**** WORKING DATA
(** * The MCP HTTP endpoint: session registry, request adapter, response
      collector and request router

    A shallow embedding of

    - [src/app/api/mcp/lib/helpers.ts]  ([createIncomingMessage],
      [createServerResponse], [setCorsHeaders]),
    - [src/app/api/mcp/route.ts]        ([POST], [DELETE] and the session map
      [transports]),
    - [src/app/api/mcp/tools/countJapaneseChars.ts]
      ([countJapaneseGraphemes]).

    Conventions of the embedding.

    - Text that travels over HTTP (header names and values, body chunks,
      serialized JSON) is a [string] of bytes; a JavaScript string is held
      as its UTF-8 encoding, which is what [Buffer.from(s)] gives.
      [Buffer.concat(..).toString("utf-8")] is the UTF-8 decoder, which
      puts U+FFFD in the place of ill-formed bytes.  The grapheme counter,
      whose results depend on UTF-16 surrogate pairs, works on lists of
      UTF-16 code units.
    - A JavaScript object used as a record of headers is the association
      list of its own properties, in insertion order; the session [Map]
      is a [gmap].
    - The web platform's [Headers] and [Response] constructors normalize
      and check their arguments as the Fetch Standard says, and throw
      where it says so.
    - The protocol engine ([StreamableHTTPServerTransport], [McpServer]) is
      not part of the repository.  What it does during one call is an
      arbitrary finite program over the capabilities the router hands to
      it: the id generator, the lifecycle callbacks, the request stream and
      the response sink. *)

From Stdlib Require Import ZArith Ascii String List.
From stdpp Require Import gmap strings list fin_maps pretty.

Local Open Scope Z_scope.
Local Open Scope string_scope.
Local Open Scope list_scope.

(** ** JavaScript values that cross the router *)

(** A value produced by [JSON.parse] (numbers are the integer-valued ones;
    an object lists its own properties, whose names are distinct). *)
#[warnings="-register-all"]
Inductive json : Type :=
| JNull
| JBool (b : bool)
| JNum (n : Z)
| JStr (s : string)
| JArr (items : list json)
| JObj (fields : list (string * json)).

(** A value raised by [throw]: an [Error] instance with its [name] and
    [message], or any other value, known by what [String(value)] gives. *)
Inductive thrown : Type :=
| ErrorObject (name message : string)
| NonError (as_string : string).

(** [error instanceof Error ? error.message : String(error)] *)
Definition error_text (e : thrown) : string :=
  match e with
  | ErrorObject _ message => message
  | NonError s => s
  end.

Module Js.

(** ToBoolean on parsed JSON. *)
Definition truthy (v : json) : bool :=
  match v with
  | JNull => false
  | JBool b => b
  | JNum n => negb (Z.eqb n 0)
  | JStr s => negb (String.eqb s "")
  | JArr _ | JObj _ => true
  end.

(** ToBoolean on a string that may be [null]. *)
Definition truthy_string (s : option string) : bool :=
  match s with
  | Some s => negb (String.eqb s "")
  | None => false
  end.

Fixpoint assoc {A} (k : string) (l : list (string * A)) : option A :=
  match l with
  | [] => None
  | (k', v) :: l => if String.eqb k k' then Some v else assoc k l
  end.

(** [v.name] for one of the names the router reads ([method], [params],
    [id]); none of them is a property of a number, a string, a boolean or
    an array.  Reading a property of [null] throws a [TypeError]. *)
Definition get (v : json) (name : string) : thrown + option json :=
  match v with
  | JNull =>
      inl (ErrorObject "TypeError"
             ("Cannot read properties of null (reading '" +:+ name +:+ "')"))
  | JObj fields => inr (assoc name fields)
  | _ => inr None
  end.

(** [x || null] where [x] is a property that may be [undefined]. *)
Definition or_null (x : option json) : json :=
  match x with
  | Some v => if truthy v then v else JNull
  | None => JNull
  end.

(** The member [name] of a JSON object, to look into an envelope. *)
Definition field (name : string) (v : json) : option json :=
  match v with
  | JObj fields => assoc name fields
  | _ => None
  end.

End Js.

(** ** [JSON.stringify] *)

Module JSON.

Definition quote : string := String (ascii_of_nat 34) EmptyString.
Definition backslash : string := String (ascii_of_nat 92) EmptyString.

Definition hex_digit (n : nat) : ascii :=
  ascii_of_nat (if Nat.ltb n 10 then 48 + n else 87 + n)%nat.

(** QuoteJSONString, one code unit at a time. *)
Definition escape_char (c : ascii) : string :=
  let n := nat_of_ascii c in
  if Nat.eqb n 34 then backslash +:+ quote
  else if Nat.eqb n 92 then backslash +:+ backslash
  else if Nat.eqb n 8 then backslash +:+ "b"
  else if Nat.eqb n 12 then backslash +:+ "f"
  else if Nat.eqb n 10 then backslash +:+ "n"
  else if Nat.eqb n 13 then backslash +:+ "r"
  else if Nat.eqb n 9 then backslash +:+ "t"
  else if Nat.ltb n 32 then
    backslash +:+ "u00" +:+
      String (hex_digit (n / 16)%nat)
        (String (hex_digit (n mod 16)%nat) EmptyString)
  else String c EmptyString.

Fixpoint escape (s : string) : string :=
  match s with
  | EmptyString => EmptyString
  | String c s => escape_char c +:+ escape s
  end.

Definition quoted (s : string) : string := quote +:+ escape s +:+ quote.

Definition number (n : Z) : string := pretty n.

(** [JSON.stringify(v)] without indentation. *)
Fixpoint stringify (v : json) : string :=
  match v with
  | JNull => "null"
  | JBool true => "true"
  | JBool false => "false"
  | JNum n => number n
  | JStr s => quoted s
  | JArr items =>
      "[" +:+ String.concat "," (map stringify items) +:+ "]"
  | JObj fields =>
      "{" +:+
      String.concat ","
        (map (fun kv => quoted (fst kv) +:+ ":" +:+ stringify (snd kv)) fields)
      +:+ "}"
  end.

End JSON.

(** ** Bytes and text *)

Definition in_range (lo hi : nat) (c : ascii) : bool :=
  (Nat.leb lo (nat_of_ascii c) && Nat.leb (nat_of_ascii c) hi)%bool.

Definition is_byte (n : nat) (c : ascii) : bool := Nat.eqb (nat_of_ascii c) n.

Module Utf8.

(** U+FFFD REPLACEMENT CHARACTER *)
Definition replacement : string :=
  String (ascii_of_nat 239)
    (String (ascii_of_nat 191) (String (ascii_of_nat 189) EmptyString)).

(** The UTF-8 decoder of the Encoding Standard, its output written in
    UTF-8 again: a well-formed sequence is kept, an ill-formed one gives
    U+FFFD and the byte that broke it is read afresh.  [seen] holds the
    bytes of the sequence that is open, [needed] how many more it takes,
    [lower] and [upper] bound the next one. *)
Fixpoint decode_from (seen : string) (needed lower upper : nat) (s : string)
  : string :=
  match s with
  | EmptyString =>
      match needed with
      | O => EmptyString
      | S _ => replacement
      end
  | String b rest =>
      let afresh :=
        if in_range 0 127 b then String b (decode_from "" 0 128 191 rest)
        else if in_range 194 223 b
        then decode_from (String b "") 1 128 191 rest
        else if in_range 224 239 b
        then decode_from (String b "") 2
               (if is_byte 224 b then 160 else 128)
               (if is_byte 237 b then 159 else 191) rest
        else if in_range 240 244 b
        then decode_from (String b "") 3
               (if is_byte 240 b then 144 else 128)
               (if is_byte 244 b then 143 else 191) rest
        else replacement +:+ decode_from "" 0 128 191 rest in
      match needed with
      | O => afresh
      | S more =>
          if in_range lower upper b
          then
            match more with
            | O => seen +:+ String b (decode_from "" 0 128 191 rest)
            | S _ => decode_from (seen +:+ String b "") more 128 191 rest
            end
          else replacement +:+ afresh
      end
  end.

(** [buffer.toString("utf-8")] *)
Definition decode (bytes : string) : string := decode_from "" 0 128 191 bytes.

(** The decoder behind [response.text()] leaves out a byte order mark at
    the start. *)
Definition strip_bom (s : string) : string :=
  match s with
  | String a (String b (String c rest)) =>
      if (is_byte 239 a && is_byte 187 b && is_byte 191 c)%bool then rest else s
  | _ => s
  end.

(** Well-formed UTF-8, as the Unicode Standard tabulates it (table 3-7). *)
Fixpoint well_formed (s : string) : bool :=
  match s with
  | EmptyString => true
  | String b0 r0 =>
      if in_range 0 127 b0 then well_formed r0
      else
        match r0 with
        | EmptyString => false
        | String b1 r1 =>
            if in_range 194 223 b0
            then (in_range 128 191 b1 && well_formed r1)%bool
            else
              match r1 with
              | EmptyString => false
              | String b2 r2 =>
                  if in_range 224 239 b0
                  then
                    (in_range (if is_byte 224 b0 then 160 else 128)
                       (if is_byte 237 b0 then 159 else 191) b1
                     && in_range 128 191 b2 && well_formed r2)%bool
                  else
                    match r2 with
                    | EmptyString => false
                    | String b3 r3 =>
                        (in_range 240 244 b0
                         && in_range (if is_byte 240 b0 then 144 else 128)
                              (if is_byte 244 b0 then 143 else 191) b1
                         && in_range 128 191 b2 && in_range 128 191 b3
                         && well_formed r3)%bool
                    end
              end
        end
  end.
********
- PROBLEM:
Look through the entries above and count each line holding "Some"; report the count alone.

- RESPONSE:
3